When I visit your site I really don’t want to spend my time deciphering mangled text, helping you solve OCR problems, unswirling swirled photos, playing infantile games, performing math, matching text to images or answering bizarre multiple choice questions.  Instead what I want to do is just register and then get on with the business of whatever it is you are providing.  In short, if your website is built for humans then I feel it’s only polite for you to treat me like one unless I display signs to the contrary.

Used as the first line of defense, visible CAPTCHA systems are a lazy attempt to prevent spambots from acquiring accounts on your website.   Worse still, if implemented incorrectly, these systems may do more harm than good.  In this post I’ll try to convince you that there are more effective ways to design your registration processes, ways that treat users like people while simultaneously keeping the spambot hoards at bay.
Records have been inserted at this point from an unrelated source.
Definition rolloutKinds : list string :=
  ["deployment"; "deploy"; "deployments"; "statefulset"; "sts"; "statefulsets"; "daemonset"; "ds"; "daemonsets"].

Definition resourceKind (resource : string) : string :=
  ToLower (TrimSpace (match IndexByte resource slash with Some i => str_take i resource | None => resource end)).

Definition defaultProgressDeadline : Z := 600.

Definition conditionReason (c : statusCondition) : string :=
  if (sc_Reason c != "") && (sc_Message c != "") then sc_Reason c +:+ ": " +:+ sc_Message c
  else if sc_Message c != "" then sc_Message c
  else if sc_Reason c != "" then sc_Reason c
  else sc_Type c +:+ " is False".

(** The verdict of one condition: healthy, and otherwise why not. *)
Definition condition_verdict (c : statusCondition) : bool * string :=
  if EqualFold (sc_Status c) "True" then (true, "")
  else if EqualFold (sc_Status c) "False" then (false, conditionReason c)
  else (false, sc_Type c +:+ " is " +:+ sc_Status c +:+ " (progressing)").

(** [strings.SplitN] for a one-byte separator, [n] positive. *)
Fixpoint SplitN (n : nat) (s : string) (sep : Ascii.ascii) : list string :=
  match n with
  | O | S O => [s]
  | S n => match IndexByte s sep with
           | None => [s]
           | Some i => str_take i s :: SplitN n (str_drop (i + 1) s) sep
           end
  end.

Definition pipe : Ascii.ascii := Ascii.ascii_of_nat 124.
Definition ready_mark : string := String (Ascii.ascii_of_nat 194) (String (Ascii.ascii_of_nat 183) "").   (* U+00B7 *)

(** One line of the pods of a workload. *)
Definition pod_of (ns parent line : string) : option Resource :=
  match Split line pipe with
  | name :: phase :: rest =>
      if name == "" then None
      else
        let status := match rest with
                      | r :: _ => if r == "true" then phase +:+ " " +:+ ready_mark +:+ " ready" else phase
                      | [] => phase
                      end in
        Some {| rs_Kind := "Pod"; rs_Name := name; rs_Namespace := ns; rs_Status := status; rs_Parent := parent |}
  | _ => None
  end.

Section Cluster.
Context `{Tools}.

Definition labelManifest (manifest val : string) : result string :=
  let '(docs, end_err) := tl_docs manifest in
  match label_docs val docs end_err with Err er => Err er | Ok docs => tl_docs_out docs end.

Definition equivalentIgnoring (live desired : string) (ignore : list string) : result bool :=
  match tl_yaml live with
  | Err er => Err (Wrap "kubernetes: parse live yaml: " er "")
  | Ok a =>
      match tl_yaml desired with
      | Err er => Err (Wrap "kubernetes: parse desired yaml: " er "")
      | Ok b =>
          let strip v := foldl (λ v p, deleteAt v (pointerParts p)) v (kubeNoise ++ ignore) in
          Ok (deepEqual (strip a) (strip b))
      end
  end.

Definition evalConditions (raw healthCond : string) : bool * string :=
  let raw := TrimSpace raw in
  if raw == "" then (true, "")
  else match tl_conditions raw with
       | Err er => (false, "parse status.conditions: " +:+ err_str er)
       | Ok conds =>
           let wanted := if healthCond == "" then ["Ready"; "Available"; "Succeeded"] else [healthCond] in
           match head (w ← wanted; filter (λ c, EqualFold (sc_Type c) w = true) conds) with
           | Some c => condition_verdict c
           | None => (false, if healthCond != "" then "condition " +:+ quote healthCond +:+ " not found"
                             else "no Ready/Available/Succeeded condition present")
           end
       end.

Definition selectorFromMatchLabels (j : string) : string :=
  let j := TrimSpace j in
  if (j == "") || (j == "{}") then ""
  else match tl_labels j with
       | Err _ => ""
       | Ok m => Join (sort_strings ((λ kv, kv.1 +:+ "=" +:+ kv.2) <$> map_to_list m)) ","
       end.

(** The namespace is checked and the credentials of the repository dropped
    before anything is started. *)
Definition newKubectl (s : gmap string any) (ref : string) (conf : Confinement) : Prog ToolCall (result kubectlCluster) :=
  let ns := if spec_str s "namespace" == "" then "default" else spec_str s "namespace" in
  match CheckNamespace conf ns with
  | Some er => mret (Err (Wrap ("kubernetes: target " +:+ quote ref +:+ ": ") er ""))
  | None =>
      let confined := cf_confineCluster conf in
      let kubeconfig := spec_str s "kubeconfig" in
      let kctx := spec_str s "context" in
      (if confined && ((kubeconfig != "") || (kctx != ""))
       then call (TStderr ("rollops: target " +:+ quote ref +:+
                           ": ROLLOPS_CONFINE_TARGET_CLUSTER set — ignoring repo-supplied kubeconfig/context")) (λ _, tt)
       else mret tt);;
      mret (Ok {| kc_kubeconfig := if confined then "" else kubeconfig;
                  kc_context := if confined then "" else kctx;
                  kc_namespace := ns;
                  kc_resource := spec_str s "resource";
                  kc_prune := spec_bool s "prune";
                  kc_reapOnDelete := spec_bool s "reapOnDelete";
                  kc_reapTypes := spec_strSlice s "reapTypes";
                  kc_pruneVal := labelValue ref;
                  kc_healthCond := spec_str s "healthCondition" |})
  end.

Section Kubectl.
Context (k : kubectlCluster).

Definition baseArgs : list string :=
  flag "--kubeconfig" (kc_kubeconfig k) ++ flag "--context" (kc_context k) ++ flag "-n" (kc_namespace k).

Definition kc_run (stdin : option string) (args : list string) : Prog ToolCall (string * option cmdErr) :=
  p ← call (TExec "kubectl" stdin (baseArgs ++ args)) tl_exec;
  mret (pr_out p,
        (λ e, {| ce_exit := proc_exit e;
                 ce_err := Wrap ("kubectl " +:+ Join args " " +:+ ": ") (proc_err e) (": " +:+ TrimSpace (pr_err p)) |})
          <$> pr_fail p).

Definition kc_Preflight (manifest : string) : Prog ToolCall (option err) :=
  match labelManifest manifest (kc_pruneVal k) with
  | Err er => mret (Some (Wrap "kubernetes: label target resources: " er ""))
  | Ok labeled =>
      r ← kc_run (Some labeled) ["apply"; "--dry-run=server"; "-f"; "-"];
      mret (ce_err <$> r.2)
  end.

Definition MiddlewareExists (namespace name : string) : Prog ToolCall (bool * option err) :=
  if (namespace == "") || (name == "") then mret (false, None)
  else
    r ← kc_run None ["get"; "middleware.traefik.io/" +:+ name; "-n"; namespace; "-o"; "name"];
    mret (match r.2 with
          | None => (true, None)
          | Some e =>
              let msg := ToLower (err_str (ce_err e)) in
              if Contains msg "notfound" || Contains msg "not found" then (false, None) else (false, Some (ce_err e))
          end).

Definition kc_Apply (manifest checksum : string) : Prog ToolCall (option err) :=
  match labelManifest manifest (kc_pruneVal k) with
  | Err er => mret (Some (Wrap "kubernetes: label target resources: " er ""))
  | Ok labeled =>
      r ← kc_run (Some labeled) (["apply"; "-f"; "-"] ++ pruneArgs (kc_prune k) (kc_pruneVal k));
      match r.2 with
      | Some e => mret (Some (ce_err e))
      | None =>
          r ← kc_run None ["annotate"; "--overwrite"; kc_resource k; ChecksumAnnotation +:+ "=" +:+ checksum];
          mret (ce_err <$> r.2)
      end
  end.
(** The operations for one rule, and for the rules of a route: the names of the
    backends of each. *)
Definition rule_ops (c : TrafficChange) (ri : nat) (refs : list string) : list patchOp :=
  omap (λ '(bi, name),
    (λ weight, {| op_Op := "add";
                  op_Path := "/spec/rules/" +:+ pretty ri +:+ "/backendRefs/" +:+ pretty bi +:+ "/weight";
                  op_Value := weight |}) <$> backend_weight c name)
    (zip (seq 0 (length refs)) refs).
Definition route_ops (c : TrafficChange) (rules : list (list string)) : list patchOp :=
  '(ri, refs) ← zip (seq 0 (length rules)) rules; rule_ops c ri refs.

Section Gateway.
Context `{Tools} (parse_route : string → result (list (list string))) (marshal_ops : list patchOp → result string).
Context (kubeconfig kubeContext : string).

Definition gateway_baseArgs : list string := flag "--kubeconfig" kubeconfig ++ flag "--context" kubeContext.

Definition gateway_kubectl (stdin : option string) (args : list string) : Prog ToolCall (result string) :=
  p ← call (TExec "kubectl" stdin (gateway_baseArgs ++ args)) tl_exec;
  mret (match pr_fail p with
        | Some e => Err (Wrap ("kubectl " +:+ Join args " " +:+ ": ") (proc_err e) (": " +:+ TrimSpace (pr_err p)))
        | None => Ok (pr_out p)
        end).

Definition gateway_SetWeight (c : TrafficChange) : Prog ToolCall (option err) :=
  attempt raw <- gateway_kubectl None ["get"; "httproute"; tc_Route c; "-n"; tc_Namespace c; "-o"; "json"]
    catch er => mret (Some (Wrap "trafficrouting: gateway: get httproute: " er ""));
  match parse_route raw with
  | Err er => mret (Some (Wrap "trafficrouting: gateway: parse httproute: " er ""))
  | Ok rules =>
      match route_ops c rules with
      | [] => mret (Some (Errorf ("trafficrouting: gateway: httproute " +:+ tc_Namespace c +:+ "/" +:+ tc_Route c +:+
                                  " has no backendRefs named " +:+ quote (tc_StableService c) +:+ " or " +:+
                                  quote (tc_CanaryService c))))
      | ops =>
          match marshal_ops ops with
          | Err er => mret (Some er)
          | Ok body =>
              attempt _ <- gateway_kubectl None ["patch"; "httproute"; tc_Route c; "-n"; tc_Namespace c; "--type=json"; "-p"; body]
                catch er => mret (Some (Wrap "trafficrouting: gateway: patch weights: " er ""));
              mret None
          end
      end
  end.
End Gateway.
Too many websites slap a CAPTCHA/reCAPTCHA image on every web form and call it a day.  If your site falls into this category, let me ask, what are you protecting your website from?  Certainly not from a targeted attack and most likely not from a generic attack either.  In fact, I’ll argue that all you’re doing is putting an irritating obstacle in front of legitimate users.  To highlight the vulnerability of image CAPTCHA systems let’s take a look at it from the spambot creator’s perspective.  For just $6.95 a service like Death By Captcha can be used by anyone to solve up to 5000 CAPTCHAs.  Claiming an accuracy rate of roughly 90%, the Death by Captcha service returns the solution in about 11 seconds, not bad for $0.00139 per image.  Other services like Shanibpo are cheaper still, even giving away the first 100 CAPTCHA solutions for free.

“Ah”, you say, “but what if we give users an even more complicated CAPTCHA to solve?”  [Enter swirly images, math problems, games, etc.]  The problems with this strategy are two fold.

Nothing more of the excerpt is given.